_Assigned task_: With the material below, print exactly the lines between the line holding "Lemma free_op_step n" and the line holding "intros Hs Hpre.", inclusive. Add nothing else.
• • • •
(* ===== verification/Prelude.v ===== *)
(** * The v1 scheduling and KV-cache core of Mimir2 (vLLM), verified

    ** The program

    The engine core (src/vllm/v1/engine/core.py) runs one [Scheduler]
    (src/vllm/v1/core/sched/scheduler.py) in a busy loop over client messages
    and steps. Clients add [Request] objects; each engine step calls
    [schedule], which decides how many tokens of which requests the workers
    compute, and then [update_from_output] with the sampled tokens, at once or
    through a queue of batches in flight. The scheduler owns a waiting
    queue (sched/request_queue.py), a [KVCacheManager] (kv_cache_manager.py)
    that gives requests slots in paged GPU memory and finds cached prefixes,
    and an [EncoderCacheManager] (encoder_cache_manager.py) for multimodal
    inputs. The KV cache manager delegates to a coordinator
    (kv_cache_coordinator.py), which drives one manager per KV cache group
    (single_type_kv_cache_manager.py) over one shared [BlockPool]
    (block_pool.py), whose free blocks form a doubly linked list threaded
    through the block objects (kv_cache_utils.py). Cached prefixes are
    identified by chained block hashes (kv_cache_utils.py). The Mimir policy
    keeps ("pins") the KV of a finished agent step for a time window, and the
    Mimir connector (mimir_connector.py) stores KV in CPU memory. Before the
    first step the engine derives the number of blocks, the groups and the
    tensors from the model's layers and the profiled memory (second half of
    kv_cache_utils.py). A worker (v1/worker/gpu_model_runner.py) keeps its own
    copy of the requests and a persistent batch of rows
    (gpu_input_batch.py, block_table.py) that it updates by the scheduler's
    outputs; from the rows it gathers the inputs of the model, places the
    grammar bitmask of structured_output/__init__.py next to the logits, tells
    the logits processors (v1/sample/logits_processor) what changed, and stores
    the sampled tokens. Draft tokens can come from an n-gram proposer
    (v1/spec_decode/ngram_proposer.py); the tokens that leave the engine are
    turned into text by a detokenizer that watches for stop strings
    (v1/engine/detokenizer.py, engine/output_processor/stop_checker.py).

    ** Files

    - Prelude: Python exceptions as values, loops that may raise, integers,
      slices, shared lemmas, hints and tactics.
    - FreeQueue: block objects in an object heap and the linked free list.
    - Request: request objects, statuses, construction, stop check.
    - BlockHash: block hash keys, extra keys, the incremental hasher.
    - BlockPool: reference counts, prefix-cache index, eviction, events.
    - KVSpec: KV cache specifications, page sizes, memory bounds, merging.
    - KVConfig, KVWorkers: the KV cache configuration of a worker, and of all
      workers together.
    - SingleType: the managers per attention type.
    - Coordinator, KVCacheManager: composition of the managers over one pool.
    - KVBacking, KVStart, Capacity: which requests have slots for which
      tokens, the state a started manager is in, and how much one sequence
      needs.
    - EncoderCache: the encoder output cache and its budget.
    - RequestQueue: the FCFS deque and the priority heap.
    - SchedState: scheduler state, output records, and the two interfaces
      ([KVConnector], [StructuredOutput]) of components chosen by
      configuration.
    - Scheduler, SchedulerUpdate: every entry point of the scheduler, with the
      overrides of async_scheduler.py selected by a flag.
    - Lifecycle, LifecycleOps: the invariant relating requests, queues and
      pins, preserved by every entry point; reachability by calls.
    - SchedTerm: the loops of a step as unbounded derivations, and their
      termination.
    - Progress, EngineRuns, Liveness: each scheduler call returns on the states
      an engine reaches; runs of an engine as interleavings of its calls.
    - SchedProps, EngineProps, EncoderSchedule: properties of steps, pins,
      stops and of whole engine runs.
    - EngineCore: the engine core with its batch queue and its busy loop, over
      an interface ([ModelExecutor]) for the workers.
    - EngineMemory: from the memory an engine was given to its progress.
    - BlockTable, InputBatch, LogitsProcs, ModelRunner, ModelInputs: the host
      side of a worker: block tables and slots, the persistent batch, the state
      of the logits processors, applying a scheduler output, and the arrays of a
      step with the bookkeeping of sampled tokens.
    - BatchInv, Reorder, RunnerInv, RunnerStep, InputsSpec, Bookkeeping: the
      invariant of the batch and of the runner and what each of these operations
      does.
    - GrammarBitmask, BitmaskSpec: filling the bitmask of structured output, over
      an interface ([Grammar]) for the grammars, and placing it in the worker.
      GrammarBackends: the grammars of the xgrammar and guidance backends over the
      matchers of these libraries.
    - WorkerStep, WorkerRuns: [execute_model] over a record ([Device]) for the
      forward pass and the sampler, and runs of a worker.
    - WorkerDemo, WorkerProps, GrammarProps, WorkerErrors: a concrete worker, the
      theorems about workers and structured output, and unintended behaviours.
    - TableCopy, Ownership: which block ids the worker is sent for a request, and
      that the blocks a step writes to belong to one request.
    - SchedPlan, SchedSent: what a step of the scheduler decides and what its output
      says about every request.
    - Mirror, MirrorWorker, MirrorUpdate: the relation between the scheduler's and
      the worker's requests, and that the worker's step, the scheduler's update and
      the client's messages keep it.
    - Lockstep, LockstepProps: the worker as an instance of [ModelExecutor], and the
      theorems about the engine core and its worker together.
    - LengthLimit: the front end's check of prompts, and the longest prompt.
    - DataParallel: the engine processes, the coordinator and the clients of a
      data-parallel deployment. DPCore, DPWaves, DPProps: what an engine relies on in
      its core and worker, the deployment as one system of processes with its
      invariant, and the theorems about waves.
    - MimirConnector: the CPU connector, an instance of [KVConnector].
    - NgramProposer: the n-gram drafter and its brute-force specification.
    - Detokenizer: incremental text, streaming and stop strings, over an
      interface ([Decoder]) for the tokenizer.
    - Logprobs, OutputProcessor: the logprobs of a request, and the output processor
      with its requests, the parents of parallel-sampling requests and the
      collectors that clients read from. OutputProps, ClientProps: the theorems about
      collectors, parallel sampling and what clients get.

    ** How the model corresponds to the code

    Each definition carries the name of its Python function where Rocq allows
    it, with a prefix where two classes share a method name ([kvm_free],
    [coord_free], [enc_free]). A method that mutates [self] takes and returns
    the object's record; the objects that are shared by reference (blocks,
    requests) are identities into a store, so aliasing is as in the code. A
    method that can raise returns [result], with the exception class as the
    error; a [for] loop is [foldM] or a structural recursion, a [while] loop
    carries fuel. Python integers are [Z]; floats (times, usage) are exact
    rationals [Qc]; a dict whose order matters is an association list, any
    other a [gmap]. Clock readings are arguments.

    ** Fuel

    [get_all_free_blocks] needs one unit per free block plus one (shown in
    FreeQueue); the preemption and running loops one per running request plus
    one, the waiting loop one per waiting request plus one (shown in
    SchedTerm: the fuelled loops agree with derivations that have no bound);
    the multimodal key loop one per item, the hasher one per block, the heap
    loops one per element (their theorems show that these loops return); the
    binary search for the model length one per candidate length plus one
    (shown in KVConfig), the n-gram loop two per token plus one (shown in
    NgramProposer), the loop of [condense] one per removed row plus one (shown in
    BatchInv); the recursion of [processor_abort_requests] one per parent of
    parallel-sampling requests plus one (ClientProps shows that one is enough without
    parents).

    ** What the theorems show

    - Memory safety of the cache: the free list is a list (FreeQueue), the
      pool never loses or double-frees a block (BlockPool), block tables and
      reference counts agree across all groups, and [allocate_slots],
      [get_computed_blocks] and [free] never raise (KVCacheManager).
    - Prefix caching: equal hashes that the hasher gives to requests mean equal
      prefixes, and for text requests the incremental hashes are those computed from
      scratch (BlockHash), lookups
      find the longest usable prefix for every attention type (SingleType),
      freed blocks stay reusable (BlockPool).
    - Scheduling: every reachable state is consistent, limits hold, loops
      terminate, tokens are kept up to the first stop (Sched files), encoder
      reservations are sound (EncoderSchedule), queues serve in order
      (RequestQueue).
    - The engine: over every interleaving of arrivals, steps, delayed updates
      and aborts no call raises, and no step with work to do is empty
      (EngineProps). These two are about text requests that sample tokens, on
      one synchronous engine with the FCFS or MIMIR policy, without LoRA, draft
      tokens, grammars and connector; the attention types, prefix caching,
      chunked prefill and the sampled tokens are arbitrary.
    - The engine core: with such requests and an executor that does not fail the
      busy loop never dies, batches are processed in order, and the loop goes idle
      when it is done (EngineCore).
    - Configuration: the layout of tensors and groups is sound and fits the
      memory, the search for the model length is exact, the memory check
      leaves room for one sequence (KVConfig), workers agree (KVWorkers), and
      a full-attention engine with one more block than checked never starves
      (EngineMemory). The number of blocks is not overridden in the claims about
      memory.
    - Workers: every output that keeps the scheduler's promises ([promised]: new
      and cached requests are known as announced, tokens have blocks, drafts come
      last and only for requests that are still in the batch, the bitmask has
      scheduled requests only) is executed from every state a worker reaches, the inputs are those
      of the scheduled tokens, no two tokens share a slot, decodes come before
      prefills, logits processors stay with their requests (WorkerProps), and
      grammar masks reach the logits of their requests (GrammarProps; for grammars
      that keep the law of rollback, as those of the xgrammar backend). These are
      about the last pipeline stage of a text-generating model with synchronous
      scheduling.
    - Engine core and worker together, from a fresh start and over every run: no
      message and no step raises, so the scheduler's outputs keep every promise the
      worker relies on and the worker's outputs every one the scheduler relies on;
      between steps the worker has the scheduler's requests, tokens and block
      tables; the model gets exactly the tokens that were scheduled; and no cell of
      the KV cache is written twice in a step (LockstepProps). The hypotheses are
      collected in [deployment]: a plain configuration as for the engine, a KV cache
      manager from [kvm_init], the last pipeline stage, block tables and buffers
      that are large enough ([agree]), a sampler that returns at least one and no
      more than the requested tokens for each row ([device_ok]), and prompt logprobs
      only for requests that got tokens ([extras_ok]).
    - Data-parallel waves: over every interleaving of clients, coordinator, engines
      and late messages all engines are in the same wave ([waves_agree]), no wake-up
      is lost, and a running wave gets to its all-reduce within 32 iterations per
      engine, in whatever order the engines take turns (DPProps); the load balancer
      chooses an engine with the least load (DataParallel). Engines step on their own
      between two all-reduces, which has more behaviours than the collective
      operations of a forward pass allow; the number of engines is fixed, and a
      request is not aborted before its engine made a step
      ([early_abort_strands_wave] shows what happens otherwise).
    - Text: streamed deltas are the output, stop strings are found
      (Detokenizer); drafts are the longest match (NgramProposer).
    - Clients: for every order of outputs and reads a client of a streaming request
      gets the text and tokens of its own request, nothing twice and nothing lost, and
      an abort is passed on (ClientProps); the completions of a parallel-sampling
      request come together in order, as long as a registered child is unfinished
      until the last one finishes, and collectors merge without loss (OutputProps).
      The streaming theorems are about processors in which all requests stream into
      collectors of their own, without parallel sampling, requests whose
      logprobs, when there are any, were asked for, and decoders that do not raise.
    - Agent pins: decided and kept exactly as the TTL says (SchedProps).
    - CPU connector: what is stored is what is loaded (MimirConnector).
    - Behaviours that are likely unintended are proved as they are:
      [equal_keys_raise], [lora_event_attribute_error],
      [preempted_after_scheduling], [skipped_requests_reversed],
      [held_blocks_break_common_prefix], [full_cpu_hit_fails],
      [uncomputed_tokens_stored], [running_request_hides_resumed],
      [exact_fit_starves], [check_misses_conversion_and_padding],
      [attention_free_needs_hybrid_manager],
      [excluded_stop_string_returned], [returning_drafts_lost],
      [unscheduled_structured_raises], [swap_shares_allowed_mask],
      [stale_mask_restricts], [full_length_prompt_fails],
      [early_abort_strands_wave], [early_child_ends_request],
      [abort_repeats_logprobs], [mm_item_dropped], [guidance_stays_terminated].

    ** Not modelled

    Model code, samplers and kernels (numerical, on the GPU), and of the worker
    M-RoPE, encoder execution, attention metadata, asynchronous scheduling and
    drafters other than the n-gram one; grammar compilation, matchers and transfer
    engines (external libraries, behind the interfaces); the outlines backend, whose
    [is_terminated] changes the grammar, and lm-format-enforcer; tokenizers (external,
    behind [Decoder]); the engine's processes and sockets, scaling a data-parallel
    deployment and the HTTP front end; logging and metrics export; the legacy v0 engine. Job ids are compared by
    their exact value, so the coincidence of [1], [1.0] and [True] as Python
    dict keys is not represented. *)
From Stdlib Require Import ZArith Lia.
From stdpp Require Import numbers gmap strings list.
• • • •
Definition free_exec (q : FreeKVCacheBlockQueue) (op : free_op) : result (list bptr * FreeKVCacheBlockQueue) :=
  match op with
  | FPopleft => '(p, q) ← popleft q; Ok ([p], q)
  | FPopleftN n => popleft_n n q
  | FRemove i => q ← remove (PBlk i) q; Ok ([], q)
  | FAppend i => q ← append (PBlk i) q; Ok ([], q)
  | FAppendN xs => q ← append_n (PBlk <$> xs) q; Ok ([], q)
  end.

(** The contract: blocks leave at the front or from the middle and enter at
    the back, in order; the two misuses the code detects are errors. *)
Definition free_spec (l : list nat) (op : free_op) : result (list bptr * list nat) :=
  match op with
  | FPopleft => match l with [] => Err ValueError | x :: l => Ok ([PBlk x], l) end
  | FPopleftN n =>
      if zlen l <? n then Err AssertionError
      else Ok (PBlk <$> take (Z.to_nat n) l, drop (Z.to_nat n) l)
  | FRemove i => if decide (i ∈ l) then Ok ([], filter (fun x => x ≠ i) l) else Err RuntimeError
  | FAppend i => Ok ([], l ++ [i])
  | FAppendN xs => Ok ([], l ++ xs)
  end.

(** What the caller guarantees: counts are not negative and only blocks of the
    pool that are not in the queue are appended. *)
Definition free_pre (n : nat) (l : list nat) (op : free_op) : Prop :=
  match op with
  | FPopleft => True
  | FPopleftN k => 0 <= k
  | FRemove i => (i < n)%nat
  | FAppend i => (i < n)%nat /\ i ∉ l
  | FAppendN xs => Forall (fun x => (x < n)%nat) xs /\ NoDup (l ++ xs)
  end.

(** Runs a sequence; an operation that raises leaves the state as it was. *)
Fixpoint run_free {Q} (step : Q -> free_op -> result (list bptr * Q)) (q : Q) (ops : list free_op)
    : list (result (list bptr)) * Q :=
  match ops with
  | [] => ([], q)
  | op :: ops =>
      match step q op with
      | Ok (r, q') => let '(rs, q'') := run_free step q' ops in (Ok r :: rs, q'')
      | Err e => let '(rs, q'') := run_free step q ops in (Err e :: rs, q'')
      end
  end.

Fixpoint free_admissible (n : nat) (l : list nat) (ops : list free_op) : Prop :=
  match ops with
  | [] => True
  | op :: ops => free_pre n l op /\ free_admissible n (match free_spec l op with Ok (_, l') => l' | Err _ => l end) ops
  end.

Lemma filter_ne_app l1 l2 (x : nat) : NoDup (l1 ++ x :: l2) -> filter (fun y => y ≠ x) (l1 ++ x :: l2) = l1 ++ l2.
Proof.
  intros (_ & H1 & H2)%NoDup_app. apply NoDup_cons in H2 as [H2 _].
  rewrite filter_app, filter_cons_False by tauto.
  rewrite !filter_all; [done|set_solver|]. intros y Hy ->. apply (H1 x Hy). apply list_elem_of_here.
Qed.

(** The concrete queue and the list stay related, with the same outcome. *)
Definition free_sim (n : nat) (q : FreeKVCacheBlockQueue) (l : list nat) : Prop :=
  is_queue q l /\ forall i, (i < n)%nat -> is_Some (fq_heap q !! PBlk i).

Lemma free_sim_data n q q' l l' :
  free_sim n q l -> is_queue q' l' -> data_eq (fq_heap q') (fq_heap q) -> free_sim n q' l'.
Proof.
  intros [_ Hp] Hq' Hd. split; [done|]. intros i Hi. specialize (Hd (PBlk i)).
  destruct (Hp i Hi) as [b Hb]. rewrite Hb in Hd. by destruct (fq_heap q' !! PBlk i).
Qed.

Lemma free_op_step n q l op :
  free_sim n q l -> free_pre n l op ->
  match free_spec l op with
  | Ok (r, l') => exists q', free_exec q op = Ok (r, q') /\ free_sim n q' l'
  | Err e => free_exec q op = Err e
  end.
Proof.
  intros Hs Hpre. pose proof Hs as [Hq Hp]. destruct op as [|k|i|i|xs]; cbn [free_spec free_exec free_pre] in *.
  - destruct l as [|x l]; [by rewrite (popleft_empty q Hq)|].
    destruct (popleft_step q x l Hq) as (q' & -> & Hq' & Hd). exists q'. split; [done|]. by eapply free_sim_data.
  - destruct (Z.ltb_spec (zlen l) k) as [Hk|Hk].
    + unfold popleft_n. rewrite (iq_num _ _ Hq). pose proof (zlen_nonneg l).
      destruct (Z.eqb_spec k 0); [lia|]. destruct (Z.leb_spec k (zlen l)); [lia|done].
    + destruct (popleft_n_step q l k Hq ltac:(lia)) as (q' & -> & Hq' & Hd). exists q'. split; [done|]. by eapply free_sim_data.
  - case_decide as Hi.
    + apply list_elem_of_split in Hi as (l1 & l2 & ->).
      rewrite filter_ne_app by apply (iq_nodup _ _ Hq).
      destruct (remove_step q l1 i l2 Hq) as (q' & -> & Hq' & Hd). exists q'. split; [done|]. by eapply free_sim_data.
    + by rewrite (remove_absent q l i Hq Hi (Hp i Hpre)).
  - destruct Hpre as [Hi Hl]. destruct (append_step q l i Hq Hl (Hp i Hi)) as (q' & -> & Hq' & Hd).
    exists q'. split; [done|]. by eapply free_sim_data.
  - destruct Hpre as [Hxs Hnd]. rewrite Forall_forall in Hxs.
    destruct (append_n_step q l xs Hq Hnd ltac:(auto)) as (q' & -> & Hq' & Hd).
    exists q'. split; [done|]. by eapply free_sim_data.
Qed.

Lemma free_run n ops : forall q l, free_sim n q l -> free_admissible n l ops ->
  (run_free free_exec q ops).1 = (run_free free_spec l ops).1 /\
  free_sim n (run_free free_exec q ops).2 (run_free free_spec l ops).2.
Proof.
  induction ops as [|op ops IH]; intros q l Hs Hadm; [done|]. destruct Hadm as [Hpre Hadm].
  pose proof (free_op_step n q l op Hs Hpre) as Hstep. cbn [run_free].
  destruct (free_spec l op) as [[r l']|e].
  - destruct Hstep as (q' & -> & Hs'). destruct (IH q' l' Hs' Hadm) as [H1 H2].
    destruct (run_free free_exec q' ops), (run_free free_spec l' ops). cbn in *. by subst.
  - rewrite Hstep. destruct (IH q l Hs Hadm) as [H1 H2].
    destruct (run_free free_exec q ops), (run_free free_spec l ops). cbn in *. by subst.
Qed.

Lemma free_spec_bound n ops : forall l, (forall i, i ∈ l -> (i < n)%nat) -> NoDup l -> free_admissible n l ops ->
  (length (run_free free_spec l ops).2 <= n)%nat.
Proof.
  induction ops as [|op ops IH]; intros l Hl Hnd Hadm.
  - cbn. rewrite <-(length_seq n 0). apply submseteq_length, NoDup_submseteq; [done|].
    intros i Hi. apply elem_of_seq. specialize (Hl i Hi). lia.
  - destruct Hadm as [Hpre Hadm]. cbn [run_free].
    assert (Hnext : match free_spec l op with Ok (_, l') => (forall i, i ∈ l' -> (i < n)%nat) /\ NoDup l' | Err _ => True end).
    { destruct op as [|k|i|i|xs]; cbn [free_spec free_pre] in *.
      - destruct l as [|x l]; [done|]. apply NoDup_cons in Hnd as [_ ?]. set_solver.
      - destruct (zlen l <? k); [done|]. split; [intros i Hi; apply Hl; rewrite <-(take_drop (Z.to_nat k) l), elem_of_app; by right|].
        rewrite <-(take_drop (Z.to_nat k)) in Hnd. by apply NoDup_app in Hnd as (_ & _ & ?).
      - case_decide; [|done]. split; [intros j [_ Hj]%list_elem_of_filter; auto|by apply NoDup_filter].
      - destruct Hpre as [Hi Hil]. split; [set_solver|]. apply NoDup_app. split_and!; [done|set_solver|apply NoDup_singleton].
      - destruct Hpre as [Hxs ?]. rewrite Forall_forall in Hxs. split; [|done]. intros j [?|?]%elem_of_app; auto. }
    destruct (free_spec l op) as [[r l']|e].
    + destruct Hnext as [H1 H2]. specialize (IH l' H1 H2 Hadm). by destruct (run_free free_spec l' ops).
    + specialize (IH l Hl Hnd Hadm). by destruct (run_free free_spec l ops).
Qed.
• • • •
_Solved exercise_:
Lemma free_op_step n q l op :
  free_sim n q l -> free_pre n l op ->
  match free_spec l op with
  | Ok (r, l') => exists q', free_exec q op = Ok (r, q') /\ free_sim n q' l'
  | Err e => free_exec q op = Err e
  end.
Proof.
  intros Hs Hpre. pose proof Hs as [Hq Hp]. destruct op as [|k|i|i|xs]; cbn [free_spec free_exec free_pre] in *.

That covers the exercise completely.